* _TASK DETAILS_
In the data below, the answer is the run of lines from the line containing "pose proof (write_file_done" through the line containing "destruct (negb _); [by eexists _, _|]. destruct", both included; print it exactly and nothing else.

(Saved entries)
==*==

Lemma rec_loop_done fuel sz total s pre rest total' s1 :
  0 <= sz <= BUF_SIZE -> 0 <= total < 2 ^ 32 -> answers s = [] -> file s = Some (pre ++ rest) -> pos s = Z.of_nat (length pre) ->
  rec_loop fuel sz total s = Done (Some total') s1 ->
  exists k, let data := delivered sz (take k (input s)) in
    total' = u32 (total + Z.of_nat (length data)) /\
    s1 = mk_audio [] (opened s) (Some (pre ++ data ++ drop (length data) rest)) (pos s + Z.of_nat (length data)) (keys s1)
           (drop k (input s)) (cfg_in s) (cfg_out s) (played s) (next s) (avail s).
Proof.
  intros Hsz. revert total s pre rest. induction fuel as [|fuel IH]; intros total s pre rest Ht Ea Ef Ep; [done|].
  cbn [rec_loop]. set (s' := set_keys (pressed (keys s)).2 s).
  rewrite (mbind_done get _ s s s eq_refl). rewrite (mbind_done (modify (set_keys _)) _ s tt s' eq_refl).
  destruct (pressed (keys s)).1.
  { intros [= <- <-]. exists 0%nat. cbn. rewrite Z.add_0_r, u32_small by done. split; [done|].
    destruct s; cbn in *; subst. by rewrite drop_0, Z.add_0_r. }
  destruct (input s) as [|bs l] eqn:Ei.
  { assert (Er : read_in sz s' = Done None s') by (unfold read_in; cbn; by rewrite Ei). by rewrite (mbind_done _ _ _ _ _ Er). }
  assert (Er : read_in sz s' = Done (Some (take (Z.to_nat sz) bs)) (set_input l s')) by (unfold read_in; cbn; by rewrite Ei).
  rewrite (mbind_done _ _ _ _ _ Er). clear Er. set (buf := take (Z.to_nat sz) bs).
  destruct (Z.eqb_spec (Z.of_nat (length buf)) sz) as [Hb|]; [|done]. cbn [negb].
  pose proof (write_file_done buf (set_input l s') pre rest Ea Ef Ep) as W. rewrite (mbind_done _ _ _ _ _ W). clear W.
  unfold BUF_SIZE in Hsz. rewrite (u32_small (Z.of_nat (length buf))), (proj2 (Z.eqb_eq _ _) Hb) by lia. cbn [negb]. intros E.
  set (s2 := set_file _ _ _) in E.
  destruct (IH (u32 (total + sz)) s2 (pre ++ buf) (drop (length buf) rest) (u32_range _) Ea (f_equal Some (app_assoc _ _ _)) ltac:(rewrite length_app, Nat2Z.inj_add, <-Ep; reflexivity) E)
    as (k & Et & Es).
  change (input s2) with l in Et, Es. exists (S k). cbn [take drop]. rewrite delivered_cons. fold buf. cbv zeta. rewrite length_app. split.
  - rewrite Et. unfold u32. rewrite Zplus_mod_idemp_l. f_equal. lia.
  - rewrite Es at 1. cbn [opened keys cfg_in cfg_out played next avail s2 set_file set_input s' set_keys pos]. f_equal.
    + f_equal. by rewrite <-!app_assoc, drop_drop.
    + lia.
Qed.

(** The loop ends, and leaves the descriptors alone. *)
Lemma rec_loop_returns fuel sz total s :
  (length (input s) < fuel)%nat -> exists r s1, rec_loop fuel sz total s = Done r s1 /\ opened s1 = opened s.
Proof.
  revert total s. induction fuel as [|fuel IH]; intros total s Hf; [lia|]. cbn [rec_loop].
  set (s' := set_keys (pressed (keys s)).2 s).
  rewrite (mbind_done get _ s s s eq_refl). rewrite (mbind_done (modify (set_keys _)) _ s tt s' eq_refl).
  destruct (pressed (keys s)).1; [by eexists _, _|].
  destruct (input s) as [|bs l] eqn:Ei.
  { assert (Er : read_in sz s' = Done None s') by (unfold read_in; cbn; by rewrite Ei). rewrite (mbind_done _ _ _ _ _ Er). by eexists _, _. }
  assert (Er : read_in sz s' = Done (Some (take (Z.to_nat sz) bs)) (set_input l s')) by (unfold read_in; cbn; by rewrite Ei).
  rewrite (mbind_done _ _ _ _ _ Er). destruct (negb _); [by eexists _, _|].
  destruct (write_file_returns (take (Z.to_nat sz) bs) (set_input l s')) as (r & s2 & E2 & Eo & El). rewrite (mbind_done _ _ _ _ _ E2).
  destruct (negb _); [by eexists _, _|]. destruct (IH (u32 (total + sz)) s2) as (r' & s3 & E3 & E4).
  - rewrite El. cbn in *. lia.
  - exists r', s3. split; [done|]. by rewrite E4, Eo.
Qed.

(** ** Playing *)

(** The first [k] pieces of [n] bytes. *)
Fixpoint pieces (k n : nat) (l : list Z) : list (list Z) :=
  match k with
  | O => []
  | S k => take n l :: pieces k n (drop n l)
  end.
Lemma pieces_app k k' n l : pieces (k + k') n l = pieces k n l ++ pieces k' n (drop (k * n) l).
Proof. revert l. induction k as [|k IH]; intros l; [done|]. cbn [plus pieces app Nat.mul]. by rewrite IH, drop_drop. Qed.

(** After [k] buffers of [n] bytes. *)
Definition after (k n : nat) (s : audio) : audio :=
  set_next (drop (k * n) (next s)) (avail s - Z.of_nat (k * n)) (set_played (played s ++ pieces k n (next s)) s).
Lemma after_0 n s : after 0 n s = s.
Proof. unfold after. cbn. rewrite app_nil_r, drop_0, Z.sub_0_r. by destruct s. Qed.
Lemma after_after k k' n s : after k' n (after k n s) = after (k + k') n s.
Proof.
  unfold after. cbn. rewrite pieces_app, <-app_assoc, drop_drop, <-Nat.mul_add_distr_r.
  replace (avail s - Z.of_nat (k * n) - Z.of_nat (k' * n)) with (avail s - Z.of_nat ((k + k') * n)) by lia. done.
Qed.

(** The kernel refuses nothing, and the block holds what is left. *)
Definition ready (s : audio) : Prop := answers s = [] /\ avail s = Z.of_nat (length (next s)) /\ avail s < 2 ^ 32.
Lemma ready_after k n s : (k * n <= length (next s))%nat -> ready s -> ready (after k n s).
Proof. intros Hk (Ea & El & Hl). unfold ready. cbn. rewrite length_drop. split; [done|]. lia. Qed.

Lemma play_buffer_last n s : ready s -> (length (next s) < n)%nat -> play_buffer (Z.of_nat n) s = Done false s.
Proof.
  intros (Ea & El & Hl) Hn. unfold play_buffer.
  assert (Ef : fill_buffer (Z.of_nat n) s = Done None s); [|by rewrite (mbind_done _ _ _ _ _ Ef)].
  unfold fill_buffer. rewrite (mbind_done get _ s s s eq_refl), El. by rewrite (proj2 (Z.ltb_lt _ _)) by lia.
Qed.
Lemma play_buffer_more n s : ready s -> (n <= length (next s))%nat -> play_buffer (Z.of_nat n) s = Done true (after 1 n s).
Proof.
  intros (Ea & El & Hl) Hn. unfold play_buffer. set (s1 := set_next (drop n (next s)) (avail s - Z.of_nat n) s).
  assert (Ef : fill_buffer (Z.of_nat n) s = Done (Some (take n (next s))) s1).
  { unfold fill_buffer. rewrite (mbind_done get _ s s s eq_refl). rewrite (proj2 (Z.ltb_ge _ _)) by lia.
    erewrite mbind_done by done. unfold s1. rewrite Nat2Z.id, u32_small by lia. done. }
  rewrite (mbind_done _ _ _ _ _ Ef). assert (Lt : length (take n (next s)) = n) by (rewrite length_take; lia).
  assert (Ew : write_out (take n (next s)) s1 = Done (Z.of_nat n) (set_played (played s ++ [take n (next s)]) s1)).
  { unfold write_out. assert (E1 : answer (Z.of_nat (length (take n (next s)))) s1 = Done (Z.of_nat n) s1) by (unfold answer; cbn; by rewrite Ea, Lt).
    rewrite (mbind_done _ _ _ _ _ E1), (proj2 (Z.ltb_ge _ _)) by lia. unfold taken. rewrite Lt, Z.min_id, Nat2Z.id.
    rewrite (take_ge (take n (next s))) by lia. erewrite mbind_done by done. by rewrite Lt. }
  rewrite (mbind_done _ _ _ _ _ Ew). rewrite u32_small, Z.eqb_refl by lia. unfold after. rewrite Nat.mul_1_l. done.
Qed.

Lemma prefill_done n m s :
  (0 < n)%nat -> ready s -> exists k, (k * n <= length (next s))%nat /\ prefill (Z.of_nat n) m s = Done tt (after k n s).
Proof.
  intros Hn. revert s. induction m as [|m IH]; intros s Hs; cbn [prefill]; [exists 0%nat; rewrite after_0; split; [lia|done]|].
  destruct (decide (length (next s) < n)%nat) as [Hl|Hl].
  - rewrite (mbind_done _ _ _ _ _ (play_buffer_last n s Hs Hl)). exists 0%nat. rewrite after_0. split; [lia|done].
  - rewrite (mbind_done _ _ _ _ _ (play_buffer_more n s Hs ltac:(lia))).
    destruct (IH (after 1 n s)) as (k & Hk & E); [apply ready_after; [lia|done]|]. rewrite after_after in E. exists (1 + k)%nat.
    split; [|done]. unfold after in Hk. cbn in Hk. rewrite length_drop in Hk. lia.
Qed.
Lemma play_loop_done n fuel s :
  (0 < n)%nat -> ready s -> (length (next s) < fuel)%nat -> play_loop fuel (Z.of_nat n) s = Done tt (after (length (next s) / n) n s).
Proof.
  intros Hn. revert s. induction fuel as [|fuel IH]; intros s Hs Hf; [lia|]. cbn [play_loop].
  destruct (decide (length (next s) < n)%nat) as [Hl|Hl].
  - rewrite (mbind_done _ _ _ _ _ (play_buffer_last n s Hs Hl)). by rewrite Nat.div_small, after_0.
  - rewrite (mbind_done _ _ _ _ _ (play_buffer_more n s Hs ltac:(lia))).
    assert (El : length (next (after 1 n s)) = (length (next s) - n)%nat) by (unfold after; cbn; rewrite length_drop; lia).
    rewrite IH by (rewrite ?El; [apply ready_after; [lia|done]|lia] || (apply ready_after; [lia|done]) || lia).
    assert (Eq : (length (next s) / n = 1 + (length (next s) - n) / n)%nat).
    { rewrite <-(Nat.sub_add n (length (next s))) at 1 by lia. pose proof (Nat.div_add (length (next s) - n) 1 n ltac:(lia)) as D.
      rewrite Nat.mul_1_l in D. rewrite D. lia. }
    by rewrite after_after, El, Eq.
Qed.
(** A device with buffers of no bytes is played for ever. *)
Lemma empty_buffers_diverge fuel s : ready s -> play_loop fuel 0 s = NoFuel.
Proof.
  revert s. induction fuel as [|fuel IH]; intros s Hs; [done|]. cbn [play_loop].
  rewrite (mbind_done _ _ _ _ _ (play_buffer_more 0 s Hs ltac:(lia))). apply IH, ready_after; [lia|done].
Qed.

==*==

* _WRITTEN SOLUTION_
  pose proof (write_file_done buf (set_input l s') pre rest Ea Ef Ep) as W. rewrite (mbind_done _ _ _ _ _ W). clear W.
  unfold BUF_SIZE in Hsz. rewrite (u32_small (Z.of_nat (length buf))), (proj2 (Z.eqb_eq _ _) Hb) by lia. cbn [negb]. intros E.
  set (s2 := set_file _ _ _) in E.
  destruct (IH (u32 (total + sz)) s2 (pre ++ buf) (drop (length buf) rest) (u32_range _) Ea (f_equal Some (app_assoc _ _ _)) ltac:(rewrite length_app, Nat2Z.inj_add, <-Ep; reflexivity) E)
    as (k & Et & Es).
  change (input s2) with l in Et, Es. exists (S k). cbn [take drop]. rewrite delivered_cons. fold buf. cbv zeta. rewrite length_app. split.
  - rewrite Et. unfold u32. rewrite Zplus_mod_idemp_l. f_equal. lia.
  - rewrite Es at 1. cbn [opened keys cfg_in cfg_out played next avail s2 set_file set_input s' set_keys pos]. f_equal.
    + f_equal. by rewrite <-!app_assoc, drop_drop.
    + lia.
Qed.

(** The loop ends, and leaves the descriptors alone. *)
Lemma rec_loop_returns fuel sz total s :
  (length (input s) < fuel)%nat -> exists r s1, rec_loop fuel sz total s = Done r s1 /\ opened s1 = opened s.
Proof.
  revert total s. induction fuel as [|fuel IH]; intros total s Hf; [lia|]. cbn [rec_loop].
  set (s' := set_keys (pressed (keys s)).2 s).
  rewrite (mbind_done get _ s s s eq_refl). rewrite (mbind_done (modify (set_keys _)) _ s tt s' eq_refl).
  destruct (pressed (keys s)).1; [by eexists _, _|].
  destruct (input s) as [|bs l] eqn:Ei.
  { assert (Er : read_in sz s' = Done None s') by (unfold read_in; cbn; by rewrite Ei). rewrite (mbind_done _ _ _ _ _ Er). by eexists _, _. }
  assert (Er : read_in sz s' = Done (Some (take (Z.to_nat sz) bs)) (set_input l s')) by (unfold read_in; cbn; by rewrite Ei).
  rewrite (mbind_done _ _ _ _ _ Er). destruct (negb _); [by eexists _, _|].
  destruct (write_file_returns (take (Z.to_nat sz) bs) (set_input l s')) as (r & s2 & E2 & Eo & El). rewrite (mbind_done _ _ _ _ _ E2).
  destruct (negb _); [by eexists _, _|]. destruct (IH (u32 (total + sz)) s2) as (r' & s3 & E3 & E4).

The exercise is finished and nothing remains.